■ YOUR OBJECTIVE ■
Go through the lines of the material and count the ones with the word "JNum". Give that count alone.

▬▬▬▬▬▬▬▬▬▬

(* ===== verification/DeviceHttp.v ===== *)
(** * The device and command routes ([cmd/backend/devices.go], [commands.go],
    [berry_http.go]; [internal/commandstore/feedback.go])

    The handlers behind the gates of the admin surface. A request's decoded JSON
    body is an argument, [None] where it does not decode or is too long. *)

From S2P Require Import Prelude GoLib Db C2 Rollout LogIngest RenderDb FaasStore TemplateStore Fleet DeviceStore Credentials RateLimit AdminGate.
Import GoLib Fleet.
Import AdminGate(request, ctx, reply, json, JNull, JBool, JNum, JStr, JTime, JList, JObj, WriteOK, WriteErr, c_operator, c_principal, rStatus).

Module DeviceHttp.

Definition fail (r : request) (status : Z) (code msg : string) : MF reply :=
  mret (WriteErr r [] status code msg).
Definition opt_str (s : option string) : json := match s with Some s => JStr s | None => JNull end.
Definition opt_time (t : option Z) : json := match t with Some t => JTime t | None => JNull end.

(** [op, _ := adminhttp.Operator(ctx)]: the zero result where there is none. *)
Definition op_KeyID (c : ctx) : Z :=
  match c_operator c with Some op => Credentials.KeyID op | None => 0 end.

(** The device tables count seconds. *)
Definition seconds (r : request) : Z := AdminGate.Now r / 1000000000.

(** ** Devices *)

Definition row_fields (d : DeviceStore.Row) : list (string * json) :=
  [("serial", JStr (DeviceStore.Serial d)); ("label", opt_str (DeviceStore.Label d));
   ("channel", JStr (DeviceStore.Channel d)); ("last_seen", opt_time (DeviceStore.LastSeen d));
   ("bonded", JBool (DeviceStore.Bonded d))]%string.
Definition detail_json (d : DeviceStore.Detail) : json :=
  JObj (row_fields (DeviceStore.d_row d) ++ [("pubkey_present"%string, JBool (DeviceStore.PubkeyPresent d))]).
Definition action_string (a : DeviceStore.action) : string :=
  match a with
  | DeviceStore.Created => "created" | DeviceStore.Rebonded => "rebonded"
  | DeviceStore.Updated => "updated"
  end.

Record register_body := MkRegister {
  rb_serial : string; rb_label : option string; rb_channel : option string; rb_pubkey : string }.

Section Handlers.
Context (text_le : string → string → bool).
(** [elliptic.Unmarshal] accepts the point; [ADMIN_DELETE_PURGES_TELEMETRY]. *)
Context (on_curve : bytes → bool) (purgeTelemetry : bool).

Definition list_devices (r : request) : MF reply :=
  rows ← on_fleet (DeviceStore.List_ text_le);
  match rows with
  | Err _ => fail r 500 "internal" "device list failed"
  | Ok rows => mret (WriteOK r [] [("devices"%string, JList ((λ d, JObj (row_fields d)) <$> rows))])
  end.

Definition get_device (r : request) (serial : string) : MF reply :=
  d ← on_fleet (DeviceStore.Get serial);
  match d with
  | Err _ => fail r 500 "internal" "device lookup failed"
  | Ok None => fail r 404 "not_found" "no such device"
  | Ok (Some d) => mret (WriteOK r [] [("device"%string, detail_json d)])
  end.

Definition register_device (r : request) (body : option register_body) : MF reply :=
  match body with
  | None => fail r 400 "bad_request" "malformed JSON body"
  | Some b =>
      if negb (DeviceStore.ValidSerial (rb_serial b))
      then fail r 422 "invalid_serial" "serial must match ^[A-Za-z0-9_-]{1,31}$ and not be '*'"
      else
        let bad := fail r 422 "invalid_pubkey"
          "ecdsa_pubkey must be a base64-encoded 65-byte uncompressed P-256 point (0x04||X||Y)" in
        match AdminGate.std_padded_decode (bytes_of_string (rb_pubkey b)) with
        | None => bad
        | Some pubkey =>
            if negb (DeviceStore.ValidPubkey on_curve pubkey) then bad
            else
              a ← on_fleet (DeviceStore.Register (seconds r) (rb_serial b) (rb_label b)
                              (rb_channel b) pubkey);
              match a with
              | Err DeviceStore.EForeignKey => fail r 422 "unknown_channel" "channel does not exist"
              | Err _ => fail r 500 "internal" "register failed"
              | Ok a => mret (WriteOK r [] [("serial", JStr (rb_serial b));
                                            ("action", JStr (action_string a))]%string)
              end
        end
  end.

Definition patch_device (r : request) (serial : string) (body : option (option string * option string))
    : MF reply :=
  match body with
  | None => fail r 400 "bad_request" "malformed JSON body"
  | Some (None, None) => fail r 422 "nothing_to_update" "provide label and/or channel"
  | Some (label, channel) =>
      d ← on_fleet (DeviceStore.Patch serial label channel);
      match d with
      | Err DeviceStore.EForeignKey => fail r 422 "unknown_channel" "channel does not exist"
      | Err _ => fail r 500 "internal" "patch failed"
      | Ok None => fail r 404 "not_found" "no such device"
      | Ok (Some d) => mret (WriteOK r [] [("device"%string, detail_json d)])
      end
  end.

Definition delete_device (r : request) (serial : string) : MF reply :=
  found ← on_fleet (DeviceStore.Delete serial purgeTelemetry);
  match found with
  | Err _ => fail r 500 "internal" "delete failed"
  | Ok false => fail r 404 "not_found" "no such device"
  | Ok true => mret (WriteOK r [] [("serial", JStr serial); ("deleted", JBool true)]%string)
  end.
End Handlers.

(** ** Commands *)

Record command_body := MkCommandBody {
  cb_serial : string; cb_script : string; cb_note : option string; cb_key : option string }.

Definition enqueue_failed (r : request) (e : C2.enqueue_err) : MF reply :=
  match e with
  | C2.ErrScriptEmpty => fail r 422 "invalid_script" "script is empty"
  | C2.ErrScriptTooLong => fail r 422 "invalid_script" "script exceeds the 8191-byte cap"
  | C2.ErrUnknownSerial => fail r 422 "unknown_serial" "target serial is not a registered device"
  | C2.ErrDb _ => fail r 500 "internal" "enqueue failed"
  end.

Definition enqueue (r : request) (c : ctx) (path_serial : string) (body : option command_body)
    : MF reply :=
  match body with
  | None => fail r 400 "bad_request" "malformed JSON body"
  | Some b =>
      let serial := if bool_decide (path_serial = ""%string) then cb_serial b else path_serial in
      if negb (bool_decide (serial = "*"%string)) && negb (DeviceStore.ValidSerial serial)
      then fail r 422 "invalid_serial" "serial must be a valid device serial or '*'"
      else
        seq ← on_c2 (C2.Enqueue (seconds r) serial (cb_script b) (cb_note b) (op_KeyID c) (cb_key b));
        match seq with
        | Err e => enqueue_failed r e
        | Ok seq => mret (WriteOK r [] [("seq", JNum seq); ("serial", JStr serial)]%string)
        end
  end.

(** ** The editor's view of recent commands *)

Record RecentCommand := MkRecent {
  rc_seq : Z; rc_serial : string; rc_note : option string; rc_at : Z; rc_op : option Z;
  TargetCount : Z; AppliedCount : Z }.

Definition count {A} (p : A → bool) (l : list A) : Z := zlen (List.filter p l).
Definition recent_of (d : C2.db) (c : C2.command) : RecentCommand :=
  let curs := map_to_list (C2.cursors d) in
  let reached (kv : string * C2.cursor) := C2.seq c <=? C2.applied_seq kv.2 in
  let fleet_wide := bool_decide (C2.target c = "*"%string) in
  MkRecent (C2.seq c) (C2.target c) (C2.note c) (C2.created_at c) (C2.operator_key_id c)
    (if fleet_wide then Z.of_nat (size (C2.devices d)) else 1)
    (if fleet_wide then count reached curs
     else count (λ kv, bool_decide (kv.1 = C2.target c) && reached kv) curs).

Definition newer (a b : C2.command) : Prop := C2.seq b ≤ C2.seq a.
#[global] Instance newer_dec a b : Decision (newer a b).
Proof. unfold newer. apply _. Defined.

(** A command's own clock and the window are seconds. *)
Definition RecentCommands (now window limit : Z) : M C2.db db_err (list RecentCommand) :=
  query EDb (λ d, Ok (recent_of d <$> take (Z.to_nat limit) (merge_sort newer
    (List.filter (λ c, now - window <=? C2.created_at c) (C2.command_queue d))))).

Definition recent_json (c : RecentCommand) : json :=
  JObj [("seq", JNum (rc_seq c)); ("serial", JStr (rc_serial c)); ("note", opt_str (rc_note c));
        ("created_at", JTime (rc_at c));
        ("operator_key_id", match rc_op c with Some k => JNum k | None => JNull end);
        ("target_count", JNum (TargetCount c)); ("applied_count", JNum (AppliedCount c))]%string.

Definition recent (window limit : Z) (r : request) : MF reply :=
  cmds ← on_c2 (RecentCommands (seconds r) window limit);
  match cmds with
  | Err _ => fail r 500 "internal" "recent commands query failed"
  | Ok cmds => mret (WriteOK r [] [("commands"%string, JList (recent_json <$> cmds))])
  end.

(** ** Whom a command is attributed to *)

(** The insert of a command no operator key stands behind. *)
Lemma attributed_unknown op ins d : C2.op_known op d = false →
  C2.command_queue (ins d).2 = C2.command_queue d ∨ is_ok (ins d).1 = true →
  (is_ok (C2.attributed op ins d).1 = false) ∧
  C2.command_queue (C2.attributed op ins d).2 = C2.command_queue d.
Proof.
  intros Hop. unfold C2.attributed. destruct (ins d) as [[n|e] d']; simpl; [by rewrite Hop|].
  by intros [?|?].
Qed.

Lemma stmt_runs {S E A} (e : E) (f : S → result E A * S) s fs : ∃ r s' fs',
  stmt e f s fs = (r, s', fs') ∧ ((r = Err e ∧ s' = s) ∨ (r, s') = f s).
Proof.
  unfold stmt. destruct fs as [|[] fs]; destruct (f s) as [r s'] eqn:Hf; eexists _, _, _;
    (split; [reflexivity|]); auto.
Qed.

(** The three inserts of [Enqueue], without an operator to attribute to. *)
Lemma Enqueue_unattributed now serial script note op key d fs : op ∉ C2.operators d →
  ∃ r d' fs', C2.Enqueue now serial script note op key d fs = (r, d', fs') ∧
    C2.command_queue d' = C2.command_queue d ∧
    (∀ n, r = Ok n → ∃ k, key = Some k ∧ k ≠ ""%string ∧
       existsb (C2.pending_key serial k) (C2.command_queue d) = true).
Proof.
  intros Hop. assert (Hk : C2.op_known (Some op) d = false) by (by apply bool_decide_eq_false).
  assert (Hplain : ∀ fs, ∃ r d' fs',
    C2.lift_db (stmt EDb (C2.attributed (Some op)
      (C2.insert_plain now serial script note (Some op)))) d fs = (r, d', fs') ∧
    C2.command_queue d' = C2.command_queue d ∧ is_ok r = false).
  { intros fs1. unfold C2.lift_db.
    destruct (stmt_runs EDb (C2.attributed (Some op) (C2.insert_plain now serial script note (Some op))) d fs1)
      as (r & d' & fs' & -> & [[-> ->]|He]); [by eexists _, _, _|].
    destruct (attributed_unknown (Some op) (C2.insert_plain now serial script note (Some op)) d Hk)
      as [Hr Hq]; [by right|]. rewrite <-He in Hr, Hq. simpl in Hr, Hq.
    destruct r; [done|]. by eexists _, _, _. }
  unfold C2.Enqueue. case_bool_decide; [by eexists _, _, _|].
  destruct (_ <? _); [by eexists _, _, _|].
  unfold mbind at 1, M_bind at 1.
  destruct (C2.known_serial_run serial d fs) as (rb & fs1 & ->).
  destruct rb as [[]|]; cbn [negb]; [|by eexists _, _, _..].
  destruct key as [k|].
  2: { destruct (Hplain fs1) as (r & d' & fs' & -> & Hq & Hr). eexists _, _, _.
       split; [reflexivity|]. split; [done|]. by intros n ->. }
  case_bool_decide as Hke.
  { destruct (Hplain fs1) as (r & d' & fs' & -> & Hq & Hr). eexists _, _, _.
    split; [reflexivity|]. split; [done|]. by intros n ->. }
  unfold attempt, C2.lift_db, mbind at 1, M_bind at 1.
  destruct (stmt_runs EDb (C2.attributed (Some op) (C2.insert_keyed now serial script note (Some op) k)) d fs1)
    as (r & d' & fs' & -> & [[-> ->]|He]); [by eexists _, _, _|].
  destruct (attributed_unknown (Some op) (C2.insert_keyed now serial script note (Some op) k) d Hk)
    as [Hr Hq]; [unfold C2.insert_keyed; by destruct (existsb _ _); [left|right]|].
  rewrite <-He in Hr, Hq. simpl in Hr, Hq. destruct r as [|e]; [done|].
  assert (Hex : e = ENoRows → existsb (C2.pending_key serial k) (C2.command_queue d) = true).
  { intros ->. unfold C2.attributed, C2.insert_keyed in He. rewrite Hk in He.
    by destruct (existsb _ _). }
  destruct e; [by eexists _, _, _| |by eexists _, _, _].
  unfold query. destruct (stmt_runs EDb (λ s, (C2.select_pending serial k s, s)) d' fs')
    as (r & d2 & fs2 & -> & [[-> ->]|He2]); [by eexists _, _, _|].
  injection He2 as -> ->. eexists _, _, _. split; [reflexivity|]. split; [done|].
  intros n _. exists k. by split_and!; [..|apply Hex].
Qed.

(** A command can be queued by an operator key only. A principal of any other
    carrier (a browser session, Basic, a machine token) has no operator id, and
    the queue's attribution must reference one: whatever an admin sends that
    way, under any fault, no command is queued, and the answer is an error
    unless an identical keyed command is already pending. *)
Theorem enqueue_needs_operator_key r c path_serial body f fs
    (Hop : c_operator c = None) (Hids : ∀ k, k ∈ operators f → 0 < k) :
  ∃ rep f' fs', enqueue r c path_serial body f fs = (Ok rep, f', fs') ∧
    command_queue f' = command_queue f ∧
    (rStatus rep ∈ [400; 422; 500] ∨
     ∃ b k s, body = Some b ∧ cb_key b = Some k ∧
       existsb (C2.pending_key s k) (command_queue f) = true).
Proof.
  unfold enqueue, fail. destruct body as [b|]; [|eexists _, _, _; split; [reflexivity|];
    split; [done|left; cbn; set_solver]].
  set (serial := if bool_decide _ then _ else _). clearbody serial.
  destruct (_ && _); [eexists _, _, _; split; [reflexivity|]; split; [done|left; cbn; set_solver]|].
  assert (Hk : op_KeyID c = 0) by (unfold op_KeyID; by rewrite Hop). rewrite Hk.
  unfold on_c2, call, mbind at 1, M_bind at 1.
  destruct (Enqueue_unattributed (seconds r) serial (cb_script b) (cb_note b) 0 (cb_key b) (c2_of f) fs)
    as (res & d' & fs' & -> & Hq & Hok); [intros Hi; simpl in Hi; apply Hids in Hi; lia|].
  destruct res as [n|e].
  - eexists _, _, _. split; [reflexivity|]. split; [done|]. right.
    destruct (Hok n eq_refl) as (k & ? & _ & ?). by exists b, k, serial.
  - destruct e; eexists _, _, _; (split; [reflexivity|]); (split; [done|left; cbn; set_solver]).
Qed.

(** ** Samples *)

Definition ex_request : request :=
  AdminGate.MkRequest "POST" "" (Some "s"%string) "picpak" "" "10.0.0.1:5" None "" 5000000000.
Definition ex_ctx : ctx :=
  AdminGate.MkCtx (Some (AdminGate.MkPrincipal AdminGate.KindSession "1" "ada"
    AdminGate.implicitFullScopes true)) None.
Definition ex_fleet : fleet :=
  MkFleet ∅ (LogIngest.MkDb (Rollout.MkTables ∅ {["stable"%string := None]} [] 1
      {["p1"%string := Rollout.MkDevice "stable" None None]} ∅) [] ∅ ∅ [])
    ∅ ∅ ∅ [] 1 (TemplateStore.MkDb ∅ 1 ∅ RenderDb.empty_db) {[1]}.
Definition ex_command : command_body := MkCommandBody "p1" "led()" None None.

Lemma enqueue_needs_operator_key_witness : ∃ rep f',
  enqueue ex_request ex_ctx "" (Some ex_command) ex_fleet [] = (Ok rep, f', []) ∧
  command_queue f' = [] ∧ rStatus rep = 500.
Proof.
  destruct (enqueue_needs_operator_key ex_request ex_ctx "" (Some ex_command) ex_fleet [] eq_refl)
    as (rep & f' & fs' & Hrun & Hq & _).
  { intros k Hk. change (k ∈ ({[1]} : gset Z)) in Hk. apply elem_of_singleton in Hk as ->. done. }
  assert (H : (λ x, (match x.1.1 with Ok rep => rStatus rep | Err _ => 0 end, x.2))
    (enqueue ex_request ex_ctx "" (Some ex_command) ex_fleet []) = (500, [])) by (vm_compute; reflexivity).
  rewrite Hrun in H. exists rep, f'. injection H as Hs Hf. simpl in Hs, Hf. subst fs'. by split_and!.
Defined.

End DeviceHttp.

▬▬▬▬▬▬▬▬▬▬

■ ANSWER BOX ■
5